The workflow, named Code Scanning
, consists of three steps. They are:
- Cloning the repo with
actions/checkout@v4
. - Downloading and setting up the CodeQL binary with
github/codeql-action/init@v3
.- Note that this Action is configured to use our qlpacks:
push-past-default/datahub-queries-src,push-past-default/datahub-db-java
.push-past-default/datahub-queries-src
is the query pack.push-past-default/datahub-db-java
is the model pack.- Between the CodeQL packs, there is a comma that separates the two.
- The scope, in this case
push-past-default
, is likely wrong in your case; we'll edit this right after.
- Note that this Action is configured to use our qlpacks:
- Analyzing the repository and uploading the analysis result to Code Scanning with
github/codeql-action/analyze@v3
.
As we can see, the scope of the referenced query pack is probably wrong in your case (push-past-default
is a placeholder). Edit the workflow file in the browser to change it to your organization's name.

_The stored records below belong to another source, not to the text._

(* ===== verification/StartProps.v ===== *)
(** * Properties of the start and the end of the module

    The parts put together by [NVMeV_init], in every build whose namespaces are
    initialised as [NsInitLaws] says, as MainInv.v proves of each of the four kinds,
    with an instance at the build for a simple namespace, and what [NVMeV_exit] leaves. *)

From stdpp Require Import prelude list strings.
From Stdlib Require Import ZArith Lia.
From S2P Require Import Prelude Mem SsdConfig Ssd ConvFtl IoUnits NvmeCmd IoQueue IoInv IoCopy Io IoBackends IoRun IoDispatch IoLaws.
From S2P Require Import Dma Vdev Admin Bars PciCfg PciInv Config Main MainInv Start Toy MainProps PciProps DmaProps.
Open Scope Z_scope.

(** The storage that parameters leave, in a build for key-value commands or another. *)
Definition table_bytes (kv : bool) : Z := if kv then KV_MAPPING_TABLE_BYTES else 0.
Definition storage_bytes (kv : bool) (p : module_params) : Z := p.(memmap_size) - table_bytes kv - MB 1.
Definition config_of (kv : bool) (p : module_params) : nvmev_config :=
  NvmevConfig (p.(memmap_start) + MB 1) (storage_bytes kv p) p.(nr_io_units) p.(io_unit_shift)
    p.(read_delay) p.(read_time) p.(read_trailing) p.(write_delay) p.(write_time) p.(write_trailing).

(** The list of processors names [t] for the dispatcher and [ts] for the workers. *)
Definition names_cpus (p : module_params) (t : string) (ts : list string) : Prop :=
  p.(cpus) = Some (String.concat "," (t :: ts)) /\ Forall no_comma (t :: ts).

(** The start of the workers leaves the rest of the device; with none to start there
    is none. *)
Lemma workers_start_rest `{BK : Backend} `{QC : QueueConfig} nr (d : io_dev) :
  retp (NVMEV_IO_WORKER_INIT nr d) (fun d' => d'.(dv_ns) = d.(dv_ns) /\ d'.(dv_mapped) = d.(dv_mapped) /\ d'.(dv_world) = d.(dv_world) /\
    d'.(dv_sqes) = d.(dv_sqes) /\ d'.(dv_cqes) = d.(dv_cqes)).
Proof. unfold NVMEV_IO_WORKER_INIT. apply retp_bind. intros l _. by apply retp_Ok. Qed.

Lemma workers_start `{BK : Backend} `{QC : QueueConfig} nr (d : io_dev) : 0 <= nr < 4294967296 ->
  okp (NVMEV_IO_WORKER_INIT nr d) (fun d' => zlen d'.(dv_workers) = nr /\ (forall i k, d'.(dv_workers) !! i = Some k -> pending k = []) /\
    (0 < nr -> queues_ok d')).
Proof.
  intros Hnr. destruct (decide (nr = 0)) as [->|Hne].
  - simpl. split; [done|]. split; [|lia]. intros i k Hk. apply zlookup_Some_range in Hk. unfold zlen in Hk. simpl in Hk. lia.
  - eapply okp_mono; [apply (init_queues nr d); lia|]. intros d' (H1 & H2 & H3). done.
Qed.

(** The initialisation of the namespaces leaves the queues and the registers. *)
Lemma namespaces_rest `{BK : Backend} `{BD : Build} `{NI : !NsInit} size a disp (v : vdev) :
  retp (NVMEV_NAMESPACE_INIT size a disp v) (fun v' => v'.(vd_nr_sq) = v.(vd_nr_sq) /\ v'.(vd_admin_q) = v.(vd_admin_q) /\
    v'.(vd_io).(dv_sqes) = v.(vd_io).(dv_sqes) /\ v'.(vd_io).(dv_cqes) = v.(vd_io).(dv_cqes)).
Proof. unfold NVMEV_NAMESPACE_INIT. apply retp_bind. intros s _. by apply retp_Ok. Qed.

Lemma dma_setup_ok `{DL : DmaLaws} (using_dma : bool) e : strim "dma7chan0" <> "" ->
  okp (dma_setup using_dma (initial_dma e)) (fun '(dma, u) => u = true -> using_dma = true /\ is_Some dma.(dd_thread).(dt_chan)).
Proof.
  intros Hn. unfold dma_setup. destruct using_dma; [|done]. apply okp_bind.
  eapply okp_mono; [apply (dma_channels_taken e "dma7chan0"); [simpl; lia|done]|].
  intros [dma r] (_ & _ & _ & [(_ & -> & H)|[_ ->]] & _); cbn; [done|done].
Qed.

Section start.
Context `{BK : Backend} `{BD : Build} `{QC : QueueConfig} `{DL : DmaLaws} (NI : NsInit) `{NM : !NsModule}.
Context (made : Z -> Z -> Z -> Z -> bk_ns -> Prop) (size_ok : Z -> Z -> Prop) `{LI : !NsInitLaws NI made size_ok}.
Context (kv : bool) (e820 : Z -> Z -> e820_type -> bool) (strtol : string -> Z) (memremap : Z -> Z -> Z).
Context (scan : list cfg_write) (p : module_params) (using_dma : bool) (w : bk_world) (m : io_mem) (e : de_state).

Let cf : nvmev_config := config_of kv p.
Let base : Z := memremap cf.(cf_storage_start) cf.(cf_storage_size).

(** The device before and after its namespaces are made. *)
Definition with_storage : vdev := vd_with_io (dv_with_world (units_init cf.(cf_nr_io_units) w) (vdev_zeroed w m).(vd_io)) (vdev_zeroed w m).

(** The device of the module, for [nr] workers and the processor [disp]. *)
Record started_io (disp nr : Z) (io : io_dev) : Prop := {
  si_made : exists v, NVMEV_NAMESPACE_INIT cf.(cf_storage_size) base disp with_storage = Ok v /\ NVMEV_IO_WORKER_INIT nr v.(vd_io) = Ok io;
  si_ns : zlen io.(dv_ns) = NR_NAMESPACES /\ (forall i ns, io.(dv_ns) !! i = Some ns -> placed made cf.(cf_storage_size) base i ns) /\
    io.(dv_mapped) = (fun e => e.1 - base) <$> layout capacities base cf.(cf_storage_size);
  si_workers : zlen io.(dv_workers) = nr /\ (forall i k, io.(dv_workers) !! i = Some k -> pending k = []) /\ (0 < nr -> queues_ok io);
  si_queues : io.(dv_sqes) = zrepeat (NR_MAX_IO_QUEUE + 1) None /\ io.(dv_cqes) = zrepeat (NR_MAX_IO_QUEUE + 1) None
}.

Lemma started_device disp nr : build_ok size_ok cf.(cf_storage_size) base -> 0 <= nr < 4294967296 ->
  exists v io, NVMEV_NAMESPACE_INIT cf.(cf_storage_size) base disp with_storage = Ok v /\ NVMEV_IO_WORKER_INIT nr v.(vd_io) = Ok io /\
    started_io disp nr io /\ vd_with_io io (map_registers v) = reset_vdev io.
Proof using LI.
  intros Hb Hnr. destruct (okp_inv _ _ (namespace_init_ok NI made size_ok _ _ disp with_storage Hb)) as (v & Ev & V1 & V2 & V3 & V4).
  destruct (namespaces_rest _ _ _ _ _ Ev) as (W1 & W2 & W3 & W4).
  destruct (okp_inv _ _ (workers_start nr v.(vd_io) Hnr)) as (io & Ed & D1 & D2 & D3). exists v, io. split; [done|]. split; [done|].
  destruct (workers_start_rest nr v.(vd_io) _ Ed) as (R1 & R2 & _ & R4 & R5). split.
  - split; [by exists v| |done|by rewrite R4, R5, W3, W4]. rewrite R1, R2. done.
  - unfold map_registers, vd_with_io, reset_vdev. cbn. by rewrite W1, W2, V2.
Qed.

(** The whole of it, from parameters that are accepted. *)
Lemma accepted_starts t ts :
  Forall aligned scan -> strim "dma7chan0" <> "" -> acceptable e820 p -> names_cpus p t ts -> zlen ts <= 32 ->
  0 <= p.(memmap_start) -> p.(memmap_start) + p.(memmap_size) < 18446744073709551616 ->
  (kv = true -> KV_MAPPING_TABLE_BYTES + MB 1 <= p.(memmap_size)) -> build_ok size_ok cf.(cf_storage_size) base ->
  okp (NVMeV_init kv e820 strtol memremap (Some scan) (zrepeat 32 0) p using_dma w m (initial_dma e)) (fun r =>
    exists io s c dma u, r = Started (reset_vdev io) s c dma u /\ c.(fc_units) = cf /\
      started_io (u32 (strtol t)) (zlen ts) io /\ described s.(pc_space) /\
      (u = true -> using_dma = true /\ is_Some dma.(dd_thread).(dt_chan))).
Proof using DL LI.
  intros Hscan Hd Ha [N1 N2] Hts Hs1 Hs2 Hkv Hb. pose proof (zlen_nonneg ts). unfold NVMeV_init. cbv zeta.
  destruct (load_configs_correct e820 strtol kv (zrepeat 32 0) p t ts) as [Hload _]; [by rewrite zlen_zrepeat|done..|].
  destruct (Hload Ha) as (c & Ec & C1 & C2 & C3 & C4 & C5 & _). rewrite Ec, bind_Ok.
  assert (c.(fc_units) = cf) as Ecf by (rewrite C3; by destruct kv). rewrite C4, C5. unfold NVMEV_STORAGE_INIT. rewrite Ecf.
  destruct (started_device (u32 (strtol t)) (zlen ts) Hb ltac:(lia)) as (v & io & Ev & Ed & Hio & Eq).
  change (dv_world (vd_io (vdev_zeroed w m))) with w. unfold base, with_storage in Ev. rewrite Ev, bind_Ok.
  apply okp_bind. eapply okp_mono; [by apply dma_setup_ok|]. intros [dma u] Hu. apply okp_bind.
  eapply okp_mono; [by apply pci_init_ok|]. intros s (_ & Hdesc & _). change (vd_io (map_registers v)) with (vd_io v).
  rewrite Ed, bind_Ok. cbn [okp]. exists io, s, c, dma, u. by rewrite Eq.
Qed.

(** Too many processors, and parameters that are not accepted. *)
Lemma workers_overrun t ts : acceptable e820 p -> names_cpus p t ts -> 32 < zlen ts ->
  NVMeV_init kv e820 strtol memremap (Some scan) (zrepeat 32 0) p using_dma w m (initial_dma e) = Fault OutOfBounds.
Proof using.
  intros Ha [N1 N2] Hts. unfold NVMeV_init, __load_configs. rewrite (proj1 (validate_ok e820 p) Ha). rewrite (proj2 (Z.ltb_ge 0 0)) by lia.
  rewrite N1. change (Some (String.concat "," (t :: ts))) with (joined (t :: ts)).
  by rewrite cpus_overflow by (rewrite ?zlen_zrepeat; (done || lia)).
Qed.
Lemma unaccepted_refused : ~ acceptable e820 p ->
  NVMeV_init kv e820 strtol memremap (Some scan) (zrepeat 32 0) p using_dma w m (initial_dma e) = Ok (Refused (- EIO)).
Proof using.
  intros Hn. unfold NVMeV_init, __load_configs. by rewrite (proj2 (Z.ltb_lt _ _) (proj2 (validate_ok e820 p) Hn)).
Qed.
End start.

(** C14: what the start of the module does with its parameters, in every build whose
    namespaces are initialised as the interface says, which each of the four kinds is,
    on a machine with a PCI bus.
    Parameters that [__validate_configs] does not accept are refused.  Those that it
    accepts are of three kinds, by the list of processors.  With at most 32 behind the
    dispatcher's, and memory that does not wrap around, holds the table of a key-value
    build and gives each namespace a size that it supports, the module starts: its
    namespaces lie in the storage behind the first megabyte of the reserved memory as
    the layout of the build says; there is a worker for each of these processors,
    with an empty queue; no queue of the host exists yet; the configuration space is
    described; DMA is used only with a channel taken.  That device is the one whose
    controller comes up: whatever order the host writes the registers in, and
    whenever the dispatcher looks, it ends ready, over the same namespaces and
    workers.  With more than 32 the array of the workers' processors is overrun.  With
    none it starts too, without a worker: [no_worker_divides] is what comes of it. *)
Theorem module_starts `{BK : Backend} `{BD : Build} `{QC : QueueConfig} `{DL : DmaLaws} (NI : NsInit) `{NM : !NsModule}
    made size_ok `{LI : !NsInitLaws NI made size_ok} kv e820 strtol memremap scan p t ts using_dma w m e :
  let cf := config_of kv p in
  let base := memremap cf.(cf_storage_start) cf.(cf_storage_size) in
  let init := NVMeV_init kv e820 strtol memremap (Some scan) (zrepeat 32 0) p using_dma w m (initial_dma e) in
  Forall aligned scan -> strim "dma7chan0" <> "" -> names_cpus p t ts ->
  (acceptable e820 p -> zlen ts <= 32 -> 0 <= p.(memmap_start) -> p.(memmap_start) + p.(memmap_size) < 18446744073709551616 ->
   (kv = true -> KV_MAPPING_TABLE_BYTES + MB 1 <= p.(memmap_size)) -> build_ok size_ok cf.(cf_storage_size) base ->
   okp init (fun r => exists io s c dma u, r = Started (reset_vdev io) s c dma u /\ c.(fc_units) = cf /\
     started_io NI made kv memremap p w m (u32 (strtol t)) (zlen ts) io /\
     described s.(pc_space) /\ (u = true -> using_dma = true /\ is_Some dma.(dd_thread).(dt_chan)) /\
     forall aqa asq acq cc evs, aqa <> 0 -> asq <> 0 -> acq <> 0 -> cc_en cc = 1 -> cc_shn cc <> 1 -> host_program aqa asq acq cc evs ->
       exists v, rfold bar_exec (evs ++ replicate 4 Dispatch) (reset_vdev io) = Ok v /\ v.(vd_bar).(u_csts) = 1 /\ v.(vd_io) = io)) /\
  (acceptable e820 p -> 32 < zlen ts -> init = Fault OutOfBounds) /\
  (~ acceptable e820 p -> init = Ok (Refused (- EIO))).
Proof.
  intros cf base init Hscan Hd Hn. split; [|split; [intros Ha Hts; by eapply workers_overrun|by apply unaccepted_refused]].
  intros Ha Hts Hs1 Hs2 Hkv Hb.
  eapply okp_mono; [by apply (accepted_starts NI made size_ok kv e820 strtol memremap scan p using_dma w m e t ts)|].
  intros r (io & s & c & dma & u & -> & Ecf & Hio & Hdesc & Hu). exists io, s, c, dma, u. do 5 (split; [done|]).
  intros aqa asq acq cc evs H1 H2 H3 He Hsh Hp. destruct (handshake_ok io aqa asq acq cc H1 H2 H3 He Hsh evs Hp) as [H _].
  eexists. split; [exact H|]. done.
Qed.

(** Two megabytes of reserved memory, three processors, and the engine of DmaProps.v. *)
#[local, refine] Instance start_queue : QueueConfig := {| NR_MAX_PARALLEL_IO := 4 |}.
Proof. lia. Defined.
#[local] Existing Instance toy_dma_laws.
Definition start_params : module_params := small_params 2097152.

Lemma start_params_ok : acceptable all_reserved start_params /\ names_cpus start_params "1" ["2"; "3"]%string /\
  build_ok (BD := intel_optane) (fun t _ => t = SSD_TYPE_NVM) 1048576 65536.
Proof.
  split; [split; vm_compute; intuition congruence|]. split; [split; [reflexivity|]; repeat constructor; by intros t r [= <- <-]|].
  split; [vm_compute; intuition congruence|repeat constructor; vm_compute; congruence|vm_compute; intuition congruence|].
  intros i t x Ht _. assert (i = 0) as -> by (apply zlookup_Some_range in Ht; unfold zlen in Ht; simpl in Ht; lia).
  injection Ht as <-. split; [reflexivity|left; reflexivity].
Qed.

Lemma module_starts_witness :
  let cf := config_of false start_params in
  okp (NVMeV_init (BK := simple_backend cf) (BD := intel_optane) (NI := simple_init cf) (NM := simple_module cf) (DE := toy_dma true)
         false all_reserved digit (fun _ _ => 65536) (Some scan_writes) (zrepeat 32 0) start_params true
         (Simple.UnitDev [] 0) (IoMem (fun _ => 0) (fun _ => 0)) (initial_dma (DE := toy_dma true) toy_start))
    (fun r => exists io s c dma u, r = Started (BK := simple_backend cf) (DE := toy_dma true)
         (reset_vdev (BK := simple_backend cf) (BD := intel_optane) io) s c dma u /\
       io.(dv_ns) = [Simple.SimpleNs 0 NVME_CSI_NVM 1048576 65536] /\ zlen io.(dv_workers) = 2 /\ mload s.(pc_space) 0 4 = [81; 12; 16; 1]).
Proof.
  intros cf. destruct start_params_ok as (Ha & Hn & Hb).
  assert (Forall aligned scan_writes) as Hs by (repeat constructor; cbn; auto; lia).
  pose proof (module_starts (BK := simple_backend cf) (BD := intel_optane) (DL := toy_dma_laws true) (simple_init cf) (NM := simple_module cf)
    simple_made (fun t _ => t = SSD_TYPE_NVM) false all_reserved digit (fun _ _ => 65536) scan_writes start_params "1" ["2"; "3"]%string true
    (Simple.UnitDev [] 0) (IoMem (fun _ => 0) (fun _ => 0)) toy_start Hs ltac:(discriminate) Hn) as [H _].
  eapply okp_mono; [exact (H Ha ltac:(vm_compute; congruence) ltac:(vm_compute; congruence) ltac:(vm_compute; reflexivity) ltac:(discriminate) Hb)|].
  intros r (io & s & c & dma & u & E & _ & [_ (E1 & E2 & _) (E3 & _) _] & Hd & _).
  exists io, s, c, dma, u. split; [exact E|]. split; [|split; [exact E3|exact (de_ids _ Hd)]].
  destruct (dv_ns io) as [|n1 [|n2 l]] eqn:En; try (unfold zlen in E1; simpl in E1; lia).
  destruct (E2 0 n1 eq_refl) as (t & x & Ht & Hx & ->). injection Ht as <-. injection Hx as <-. reflexivity.
Defined.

The workflow file is triggered on a push to main
. So, if anyone pushes a commit, Code Scanning initiates a fresh scan using our model and query packs, and report any vulnerabilities it encounters in the Security
tab. This is what we're going to do and see in the next section!
Now, we're going to introduce the two vulnerabilities to this repository and see what Code Scanning does. To do this, apply the two patches that introduces each vulnerability by running these couple of patch
commands. Pretend that this is an unintential introduction of malicious code by a mistake from a developer in your organization.
$ patch -p0 < GHSL-2022-077.patch # This introduces the URL Redirect vulnerability.
$ patch -p0 < GHSL-2022-087.patch # This introduces the Cypher Injection vulnerability.
Then, stage them, commit them, and push them:
$ git add '*.java'
$ git commit -m 'Introducing URL Redirect and Cypher Injection'
$ git push # Oh no!
After you successfully push it, navigate to the Actions
tab to see if it's running.
Click on the job that is just dispatched, to see one of the results:
Before the run, you don't have the two alerts, URL redirect in DataHub
and Cypher injection in DataHub
in the Security
pane, even if you see some alerts.
If the entire workflow succeeded, then you should see the two vulnerabilities in the Security
tab.
Congratulations! You have found real-world vulnerabilities only with Model-as-Data, deployed it to the cloud, and found it using Code Scanning!